ESnet Director Greg Bell said: ‘Particle physicists have been pushing the boundaries of networking technology for decades, and they will make use of our new extension almost immediately. Very soon, other data-intensive fields will benefit as well. We expect to see significant network traffic across the Atlantic from the astrophysics, materials science, genomics, and climate science communities.’

David Foster is deputy head of CERN’s IT Department and is responsible for international network strategy. He remarked: ‘The LHC will produce an ever-increasing amount of data throughout its life, and the ability to distribute this on a global scale is the key to its analysis. Close collaboration between Caltech and CERN, led by Harvey Newman, created the US LHCNet transatlantic networking capabilities for US physicists.
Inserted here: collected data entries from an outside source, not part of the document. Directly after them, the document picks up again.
(** C4, with its last sentence restricted to the first such column.  On
    every grid with a legal column, for either side, getBestMove returns
    the column picked by the cascade, and the cascade picks exactly one
    column: (1) the first legal column whose placement completes four for
    the side; else (2) the first legal column whose placement would
    complete four for the other side; else (3) the first legal column whose
    placement gives the side a run of at least three; else (4) column 3 if
    legal; else (5) the legal column closest to column 3, the lower index
    winning a tie.  When column 3 is the first column on which the side
    completes four, the answer is 3; when the side cannot complete four
    anywhere and column 3 is the first column on which the other side
    would, the answer is 3.  On the board with side A on (5,0) (5,1) (5,2),
    both sides answer 3.  Legal means that the top cell is empty, which on
    stacked grids is to have an empty cell. *)
Theorem getBestMove_follows_cascade :
  (∀ (b : Board) (s : Side),
     is_grid b = true →
     (∃ c, Cascade.legal b c) →
     ∃ c, BotService.getBestMove b s = Some (Some c, b) ∧
          Cascade.selects b s c ∧
          (∀ c', Cascade.selects b s c' → c' = c) ∧
          (Cascade.firstWith (Cascade.winsAt b s) 3 → c = 3) ∧
          (Cascade.noneWith (Cascade.winsAt b s) →
           Cascade.firstWith
             (Cascade.winsAt b (BotService.opponentOf s)) 3 →
           c = 3))
  ∧ (∀ (b : Board) (c : Z),
       is_grid b = true → Outcomes.stacked b → 0 ≤ c < Config.cols →
       Cascade.legal b c ↔
       ∃ r, 0 ≤ r < Config.rows ∧ cellAt b r c = Some EmptyCell)
  ∧ BotService.getBestMove BotExamples.threeInRow Player1
      = Some (Some 3, BotExamples.threeInRow)
  ∧ BotService.getBestMove BotExamples.threeInRow Player2
      = Some (Some 3, BotExamples.threeInRow).
Proof.
  split_and!; [| apply legal_iff_room | by vm_compute | by vm_compute].
  intros b s Hgrid [c0 Hlegal].
  destruct (getBestMove_spec b Hgrid s) as (res & Hres & Hsel).
  destruct res as [c|]; [|by destruct (Hsel c0)].
  exists c. split_and!; [done | done | | |].
  - intros c' Hsel'. by eapply selects_unique.
  - intros Hfirst. eapply selects_unique; [done | by left].
  - intros Hnone Hfirst. eapply selects_unique; [done | by right; left].
Qed.

Lemma getBestMove_follows_cascade_witness :
  ∃ c, BotService.getBestMove GameService.emptyBoard Player2
         = Some (Some c, GameService.emptyBoard) ∧
       Cascade.selects GameService.emptyBoard Player2 c.
Proof.
  destruct (proj1 getBestMove_follows_cascade GameService.emptyBoard Player2)
    as (c & Hbest & Hsel & _).
  - reflexivity.
  - exists 0. reflexivity.
  - exists c. split; [exact Hbest | exact Hsel].
Defined.

(** C4 without that restriction fails: a side that can complete four on
    column 3 need not answer 3, and a side that could block there need not
    either.  On [twoWins] side A completes four on column 3 and on column
    0, and answers 0.  On [ownWinFirst] side A threatens column 3, and side
    B, to move, answers 6, where it completes four itself. *)
Lemma getBestMove_not_always_column_3 :
  (is_grid BotExamples.twoWins = true ∧
   Cascade.winsAt BotExamples.twoWins Player1 3 ∧
   BotService.getBestMove BotExamples.twoWins Player1
     = Some (Some 0, BotExamples.twoWins))
  ∧ (is_grid BotExamples.ownWinFirst = true ∧
     Cascade.winsAt BotExamples.ownWinFirst Player1 3 ∧
     BotService.getBestMove BotExamples.ownWinFirst Player2
       = Some (Some 6, BotExamples.ownWinFirst)).
Proof.
  split; (split_and!; [reflexivity | | by vm_compute]);
    (apply winsAt_by_probe; [reflexivity | reflexivity | by vm_compute]).
Qed.

(** C8.  On every grid and for either side, getBestMove returns with the
    grid exactly as it found it; each of the two probes, called on an
    existing cell, writes its piece, takes its counts and writes the
    original value back, so the grid after the probe is the grid before
    it. *)
Theorem getBestMove_leaves_grid (b : Board) (s : Side) :
  is_grid b = true →
  (∃ res, BotService.getBestMove b s = Some (res, b)) ∧
  (∀ r c piece v0,
     cellAt b r c = Some v0 →
     (∃ w, BotService.wouldWin b r c piece = Some (w, b)) ∧
     (∃ w, BotService.createsThreeInRow b r c piece = Some (w, b)) ∧
     BotService.restore (setCell b r c piece) r c (cellAt b r c) = b).
Proof.
  intros Hgrid. split.
  - destruct (getBestMove_spec b Hgrid s) as (res & Hres & _). by exists res.
  - intros r c piece v0 Hcell. split_and!.
    + destruct (wouldWin_spec b Hgrid r c piece v0 Hcell) as (w & Hw & _).
      by exists w.
    + destruct (createsThreeInRow_spec b Hgrid r c piece v0 Hcell)
        as (w & Hw & _).
      by exists w.
    + rewrite Hcell. simpl. by apply setCell_restore.
Qed.

Lemma getBestMove_leaves_grid_witness :
  ∃ res, BotService.getBestMove BotExamples.twoWins Player2
           = Some (res, BotExamples.twoWins).
Proof.
  exact (proj1 (getBestMove_leaves_grid BotExamples.twoWins Player2 eq_refl)).
Defined.

(** C10.  On a 6 x 7 grid with an empty top cell in some column, for
    either side, getBestMove returns a column between 0 and 6 whose top
    cell is empty.  On a 6 x 7 grid without one, it returns undefined (the
    first element of the empty list of valid moves), which is no column. *)
Theorem getBestMove_legal_unless_full :
  (∀ (b : Board) (s : Side),
     is_grid b = true →
     (∃ c, 0 ≤ c < Config.cols ∧ cellAt b 0 c = Some EmptyCell) →
     ∃ c, BotService.getBestMove b s = Some (Some c, b) ∧
          0 ≤ c ≤ 6 ∧ cellAt b 0 c = Some EmptyCell)
  ∧ (∀ (b : Board) (s : Side),
       is_grid b = true →
       (∀ c, 0 ≤ c < Config.cols → cellAt b 0 c ≠ Some EmptyCell) →
       BotService.getBestMove b s = Some (None, b))
  ∧ BotService.getBestMove BotExamples.fullBoard Player1
      = Some (None, BotExamples.fullBoard).
Proof.
  split_and!; [| | by vm_compute].
  - intros b s Hgrid (c0 & Hc0 & Htop).
    destruct (getBestMove_spec b Hgrid s) as (res & Hres & Hsel).
    destruct res as [c|]; [|by destruct (Hsel c0)].
    exists c. split; [done|].
    pose proof (selects_legal _ _ _ Hsel) as Hl.
    pose proof (legal_in_range b Hgrid c Hl) as Hc.
    unfold Config.cols in Hc. split; [lia | done].
  - intros b s Hgrid Hfull.
    destruct (getBestMove_spec b Hgrid s) as (res & Hres & Hsel).
    destruct res as [c|]; [|done]. exfalso.
    pose proof (selects_legal _ _ _ Hsel) as Hl.
    by apply (Hfull c (legal_in_range b Hgrid c Hl)).
Qed.

Lemma getBestMove_legal_unless_full_witness :
  ∃ c, BotService.getBestMove BotExamples.ownWinFirst Player1
         = Some (Some c, BotExamples.ownWinFirst) ∧
       0 ≤ c ≤ 6 ∧ cellAt BotExamples.ownWinFirst 0 c = Some EmptyCell.
Proof.
  apply (proj1 getBestMove_legal_unless_full BotExamples.ownWinFirst Player1).
  - reflexivity.
  - exists 0. split; [unfold Config.cols; lia | reflexivity].
Defined.

(** ** The matchmaking queue *)

Section Matchmaking.

Import MatchmakingService QueueFacts.

Lemma qdelete_subset k (q : Queue) x : x ∈ qdelete k q → x ∈ q ∧ x.1 ≠ k.
Proof.
  induction q as [|[k' e'] q IH]; simpl; [by intros ?%elem_of_nil|].
  case_bool_decide as Hk.
  - intros Hx. destruct (IH Hx). split; [by right | done].
  - intros [->|Hx]%elem_of_cons; [split; [by left | done]|].
    destruct (IH Hx). split; [by right | done].
Qed.

Lemma qdelete_absent k (q : Queue) : k ∉ q.*1 → qdelete k q = q.
Proof.
  induction q as [|[k' e'] q IH]; simpl; [done|].
  intros Hk. apply not_elem_of_cons in Hk as [Hne Hk].
  rewrite bool_decide_eq_false_2 by done. by rewrite IH.
Qed.

Lemma qdelete_keys_NoDup k (q : Queue) : NoDup q.*1 → NoDup (qdelete k q).*1.
Proof.
  induction q as [|[k' e'] q IH]; simpl; [done|].
  intros [Hk' Hnd]%NoDup_cons. case_bool_decide; [by apply IH|].
  simpl. apply NoDup_cons. split; [|by apply IH].
  intros [[k2 e2] [Heq Hin]]%list_elem_of_fmap. simpl in Heq. subst k2.
  apply qdelete_subset in Hin as [Hin _]. apply Hk'.
  apply list_elem_of_fmap. by exists (k', e2).
Qed.

Lemma qdelete_ok k (q : Queue) : queueOk q → queueOk (qdelete k q).
Proof.
  intros (Hkeys & Hnd & Hsame). split_and!.
  - intros k' e' [Hin _]%qdelete_subset. by apply Hkeys.
  - by apply qdelete_keys_NoDup.
  - intros k1 e1 k2 e2 [H1 _]%qdelete_subset [H2 _]%qdelete_subset.
    by eapply Hsame.
Qed.

Lemma qset_elem k e (q : Queue) x : x ∈ qset k e q → x = (k, e) ∨ x ∈ q.
Proof.
  induction q as [|[k' e'] q IH]; simpl.
  - intros ->%list_elem_of_singleton. by left.
  - case_bool_decide as Hk.
    + intros [->|Hx]%elem_of_cons; [by left | right; by right].
    + intros [->|Hx]%elem_of_cons; [right; by left|].
      destruct (IH Hx) as [->|Hin]; [by left | right; by right].
Qed.

Lemma qset_keys_NoDup k e (q : Queue) : NoDup q.*1 → NoDup (qset k e q).*1.
Proof.
  induction q as [|[k' e'] q IH]; simpl.
  - intros _. apply NoDup_singleton.
  - intros [Hk' Hnd]%NoDup_cons. case_bool_decide as Hk; simpl.
    + subst k'. by apply NoDup_cons.
    + apply NoDup_cons. split; [|by apply IH].
      intros [[k2 e2] [Heq Hin]]%list_elem_of_fmap. simpl in Heq. subst k2.
      apply qset_elem in Hin as [[= -> ->]|Hin]; [done|].
      apply Hk'. apply list_elem_of_fmap. by exists (k', e2).
Qed.

Lemma qget_qset k e (q : Queue) : qget k (qset k e q) = Some e.
Proof.
  induction q as [|[k' e'] q IH]; simpl.
  - by rewrite bool_decide_eq_true_2.
  - case_bool_decide as Hk; simpl.
    + by rewrite bool_decide_eq_true_2.
    + by rewrite bool_decide_eq_false_2.
Qed.

Lemma qset_ok (p : Player) h (q : Queue) :
  queueOk q →
  (∀ k e, (k, e) ∈ q → player_id (player e) = player_id p) →
  queueOk (qset (socketId p) {| player := p; timeout := h |} q).
Proof.
  intros (Hkeys & Hnd & Hsame) Hid. split_and!.
  - intros k e [[= -> ->]|Hin]%qset_elem; [done | by apply Hkeys].
  - by apply qset_keys_NoDup.
  - intros k1 e1 k2 e2 [[= -> ->]|H1]%qset_elem [[= -> ->]|H2]%qset_elem;
      simpl.
    + done.
    + symmetry. by eapply Hid.
    + by eapply Hid.
    + by eapply Hsame.
Qed.

(** With a well-formed queue, the head entry decides for all entries. *)
Lemma head_decides (q : Queue) k0 e0 rest (p : Player) :
  queueOk q → q = (k0, e0) :: rest →
  (∃ k e, (k, e) ∈ q ∧ player_id (player e) ≠ player_id p) ↔
  player_id (player e0) ≠ player_id p.
Proof.
  intros (_ & _ & Hsame) ->. split.
  - intros (k & e & Hin & Hne).
    assert ((k0, e0) ∈ (k0, e0) :: rest) as Hhead by (apply elem_of_cons; by left).
    by rewrite (Hsame k0 e0 k e Hhead Hin).
  - intros Hne. exists k0, e0. split; [by left | done].
Qed.

Lemma queueOk_nil : queueOk [].
Proof.
  split_and!; [by intros k e ?%elem_of_nil | apply NoDup_nil_2 |
               by intros k e k' e' ?%elem_of_nil].
Qed.

Lemma addPlayerToQueue_ok p uuid now now' w :
  queueOk (waitingPlayers w) →
  queueOk (waitingPlayers (addPlayerToQueue p uuid now now' w).2).
Proof.
  intros Hok. unfold addPlayerToQueue, enqueueWaiting.
  destruct (waitingPlayers w) as [|[k0 e0] rest] eqn:Hq;
    cbn [head fmap list_fmap snd].
  - cbn [waitingPlayers].
    apply qset_ok; [apply queueOk_nil | by intros k e ?%elem_of_nil].
  - case_bool_decide as Hid; cbn [snd waitingPlayers].
    + by apply qdelete_ok.
    + apply qset_ok; [done|]. intros k e Hin.
      destruct Hok as (_ & _ & Hsame).
      assert ((k0, e0) ∈ (k0, e0) :: rest) as Hhead by (apply elem_of_cons; by left).
      rewrite (Hsame k e k0 e0 Hin Hhead).
      destruct (decide (player_id (player e0) = player_id p)); [done|].
      by destruct Hid.
Qed.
The European extension of ESnet will continue this work and provide increased levels of capacity to explore new approaches to analysing LHC data.’

Because most large scientific collaborations are international in scale, undersea cables are especially important for research networks such as ESnet, and national networks around the world have been collaborating to test high-speed undersea connections for the past 18 months. Last year, six organisations (ESnet, Internet2 and Canarie in North America, with Surfnet, Nordunet and Géant in Europe) deployed the world’s first 100 Gbps research link across the Atlantic. More recently, New Zealand’s Reannz deployed an experimental 100 Gbps link across the Pacific.

ESnet installed its first European network node at CERN in mid-September, and is now deploying other equipment necessary to bring the first link online. The plan is for all links to be commissioned and in production by January 2015. The LHC is expected to resume operations next spring, at which point it will be generating significantly more scientific data every day.